Zimmer subió al escenario acompañado de su all stars band particular y ejecutó dos piezas, “la primera y la última que escuchó mi amiga Ronnie”, como él mismo explicó, en primer lugar una versión jazzística, casi diría que doméstica, cercana, del tema principal de “Driving Miss Daisy”, con Zimmer al piano, Eddy Vanoosthuyse al clarinete, Ann-Marie-Calhoun al violín y el exótico Satnam Ramgotra como beatboxman; y como plato fuerte una extensa suite de “Inception”, para la que Zimmer pasó a los teclados, asistido por Lorne Balfe, y se sumaron el chelista Tristan Schulze, el guitarrista Johnny Marr, la soprano Joke Cromheecke y el diseñador de texturas y exquisiteces Mel Wesson, al frente de un ordenador/sintetizador de proporciones antológicas que, curiosamente, respondía al nombre de “Giorgio” y cuya aportación al conjunto de la paleta sonora nadie fue capaz de dilucidar con exactitud.

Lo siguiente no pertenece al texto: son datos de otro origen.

(** A solver for streams of two cash flows [v0; v1]: the rate [r] with
    [v0 + v1 / (1 + r) = 0], that is [- v1 / v0 - 1], computed in binary64;
    a NaN on any other stream. *)
Definition two_flow_irr (cash_flows : list value) : result spec_float :=
  match cash_flows with
  | [v0; v1] =>
      let* x0 := to_float v0 in
      let* x1 := to_float v1 in
      Ok (B64.sub (B64.div (B64.opp x1) x0) B64.lit_1_0)
  | _ => Ok S754_nan
  end.

Definition iter_pow (x y : spec_float) : result spec_float :=
  let* n := B64.trunc y in
  match Nat.iter (Z.to_nat n) (B64.mul x) B64.lit_1_0 with
  | S754_infinity _ => Raise OverflowError
  | z => Ok z
  end.

Definition no_int_of_str (s : string) : result Z := Raise ValueError.

(** The example record of the source (lines 133 to 142). *)
Definition company_data : gmap string value :=
  list_to_map
    [("gross_assets", VInt 10000000);
     ("accumulated_depreciation", VInt 2000000);
     ("net_income", VInt 1500000);
     ("depreciation", VInt 500000);
     ("interest_expense", VInt 300000);
     ("rent_expense", VInt 200000);
     ("cost_of_capital", VFloat B64.lit_0_08);
     ("fade_rate", VFloat B64.lit_0_04)].

(** The same company with no depreciation charge, no income, no interest
    and no rent, under a cost of capital of zero. *)
Definition idle_company_data : gmap string value :=
  list_to_map
    [("gross_assets", VInt 10000000);
     ("accumulated_depreciation", VInt 2000000);
     ("net_income", VInt 0);
     ("depreciation", VInt 0);
     ("interest_expense", VInt 0);
     ("rent_expense", VInt 0);
     ("cost_of_capital", VInt 0)].

Section Model.

(** [npf.irr]: a rate, possibly NaN or infinite, or an exception. *)
Variable irr : list value -> result spec_float.

(** [float.__pow__] on two doubles: the C library's [pow], with
    [OverflowError] on a result out of range and [ZeroDivisionError] on
    a zero base with a negative exponent. *)
Variable float_pow : spec_float -> spec_float -> result spec_float.

(** [int(s)] on a string. *)
Variable int_of_str : string -> result Z.

Definition call_irr (cash_flows : list value) : M spec_float :=
  (irr cash_flows, [IrrCall cash_flows]).

(** [a ** b]: exact on two ints with a non-negative exponent, the float
    power otherwise. *)
Definition py_pow (a b : value) : result value :=
  let fpow := fun x y => let* z := float_pow x y in Ok (VFloat z) in
  match a, b with
  | VInt m, VInt n => if 0 <=? n then Ok (VInt (m ^ n)) else float_op fpow a b
  | _, _ => float_op fpow a b
  end.

(** [int(a)] *)
Definition py_int (a : value) : result Z :=
  match a with
  | VInt n => Ok n
  | VFloat x => B64.trunc x
  | VStr s => int_of_str s
  | VNone => Raise TypeError
  end.

Definition calculate_gross_investment (self : HoltCFROIModel)
    (gross_assets accumulated_depreciation inflation_adjustment : value)
    : result value :=
  let* net := py_sub gross_assets accumulated_depreciation in
  py_mul net inflation_adjustment.

Definition calculate_gross_cash_flow (self : HoltCFROIModel)
    (net_income depreciation interest_expense rent_expense : value)
    : result value :=
  let* s1 := py_add net_income depreciation in
  let* after_tax := py_mul interest_expense (VFloat B64.lit_0_7) in
  let* s2 := py_add s1 after_tax in
  py_add s2 rent_expense.

Definition calculate_asset_life (self : HoltCFROIModel)
    (gross_assets depreciation : value) : result value :=
  let* positive := py_gt depreciation (VInt 0) in
  if positive then py_truediv gross_assets depreciation else Ok (VInt 0).

(** The [for year in range(...)] loop of [calculate_cfroi]: one projected
    cash flow appended per year. *)
Fixpoint project (gross_cash_flow fade_rate : value) (years : list Z)
    (cash_flows : list value) : result (list value) :=
  match years with
  | [] => Ok cash_flows
  | year :: rest =>
      let* base := py_sub (VInt 1) fade_rate in
      let* decay := py_pow base (VInt year) in
      let* projected_cf := py_mul gross_cash_flow decay in
      project gross_cash_flow fade_rate rest (cash_flows ++ [projected_cf])
  end.

(** The statements of the [try] block up to the call of the solver: the
    list [cash_flows] as it stands when [npf.irr] is called. *)
Definition build_cash_flows
    (gross_cash_flow gross_investment asset_life fade_rate : value)
    : result (list value) :=
  let* outlay := py_neg gross_investment in
  let* n := py_int asset_life in
  let* cash_flows := project gross_cash_flow fade_rate (py_range n) [outlay] in
  let* salvage_value := py_mul gross_investment (VFloat B64.lit_0_1) in
  iadd_last cash_flows salvage_value.

(** The test of line 35:
    [asset_life <= 0 or gross_investment <= 0 or gross_cash_flow <= 0]. *)
Definition degenerate (gross_cash_flow gross_investment asset_life : value)
    : result bool :=
  py_or (py_or (py_le asset_life (VInt 0))
               (py_le gross_investment (VInt 0)))
        (py_le gross_cash_flow (VInt 0)).

(** The body of the [try] block of [calculate_cfroi]. *)
Definition calculate_cfroi_body
    (gross_cash_flow gross_investment asset_life fade_rate : value)
    : M value :=
  do cash_flows <-
    lift (build_cash_flows gross_cash_flow gross_investment
                           asset_life fade_rate);
  do rate <- call_irr cash_flows;
  if isna rate then ret (VFloat B64.zero)
  else ret (VFloat (py_max rate B64.zero)).

Definition calculate_cfroi (self : HoltCFROIModel)
    (gross_cash_flow gross_investment asset_life fade_rate : value)
    : M value :=
  do stop <- lift (degenerate gross_cash_flow gross_investment asset_life);
  if (stop : bool) then ret (VFloat B64.zero)
  else
    try_except
      (calculate_cfroi_body gross_cash_flow gross_investment
                            asset_life fade_rate)
      (fun e =>
         do _ <- print "Error calculating CFROI: " e;
         ret (VFloat B64.zero)).

Definition calculate_economic_profit (self : HoltCFROIModel)
    (cfroi cost_of_capital gross_investment : value) : result value :=
  if negb (is_number cfroi) || negb (is_number cost_of_capital)
  then Ok (VFloat B64.zero)
  else
    let* spread := py_sub cfroi cost_of_capital in
    py_mul spread gross_investment.

(** The body of the [try] block of [run_valuation]. *)
Definition run_valuation_body (self : HoltCFROIModel)
    (company_data : gmap string value) : M ValuationResult :=
  do gross_assets <- lift (getitem company_data "gross_assets");
  do accumulated_depreciation <-
    lift (getitem company_data "accumulated_depreciation");
  do gross_investment <-
    lift (calculate_gross_investment self gross_assets
            accumulated_depreciation
            (get company_data "inflation_adjustment"
                 default_inflation_adjustment));
  do net_income <- lift (getitem company_data "net_income");
  do depreciation <- lift (getitem company_data "depreciation");
  do interest_expense <- lift (getitem company_data "interest_expense");
  do rent_expense <- lift (getitem company_data "rent_expense");
  do gross_cash_flow <-
    lift (calculate_gross_cash_flow self net_income depreciation
            interest_expense rent_expense);
  do gross_assets' <- lift (getitem company_data "gross_assets");
  do depreciation' <- lift (getitem company_data "depreciation");
  do asset_life <-
    lift (calculate_asset_life self gross_assets' depreciation');
  do cfroi <-
    calculate_cfroi self gross_cash_flow gross_investment asset_life
      (get company_data "fade_rate" default_fade_rate);
  do economic_profit <-
    lift (calculate_economic_profit self cfroi
            (get company_data "cost_of_capital" default_cost_of_capital)
            gross_investment);
  ret {| cfroi := cfroi;
         economic_profit := economic_profit;
         gross_investment := gross_investment;
         gross_cash_flow := gross_cash_flow;
         asset_life := asset_life |}.

Definition run_valuation (self : HoltCFROIModel)
    (company_data : gmap string value) : M ValuationResult :=
  try_except
    (run_valuation_body self company_data)
    (fun e =>
       do _ <- print "Error in valuation calculation: " e;
       ret all_zero).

Zimmer, a pesar de inspirar cierta rigidez nerviosa, que intentó minorizar enfrascándose en la simplísima manipulación de los teclados, fue sintiéndose cada vez más seguro ante el público, a medida que la potencia de lo que estaban interpretando iba inundando el amplísimo auditorio. El que siempre haya reconocido no saber cómo enfrentarse a cada nueva banda sonora, el intruso que nunca se destacará por sus opiniones musicológicas, hizo vibrar al público con su particular versión de cómo sonaría el mundo si empezara a ponerse patas arriba. La orquesta, inevitablemente relegada a un segundo plano por la presencia protagónica de los solistas, reprodujo con asombrosa brutalidad los bramidos y eclosiones requeridos, elaborando un modélico in crescendo para la parte final de la suite, la pletórica y quintaesencial “Time”. Sobre la base de su sencillísima melodía, Zimmer y su grupo fueron añadiendo capas y capas de sonidos escalando hacia un tutti del que era difícil sustraerse. Como un músico new age con legión de fans anhelantes, Zimmer terminó la pieza como corresponde, volcándose de nuevo en el piano, recitando la escuálida melodía de ocho notas en apenas un susurro, hasta que de alguno de los dispositivos electrónicos que parpadeaban por el escenario surgió un efecto de sutura retroactiva que apagó el sonido devolviéndolo al silencio anterior al Big Bang.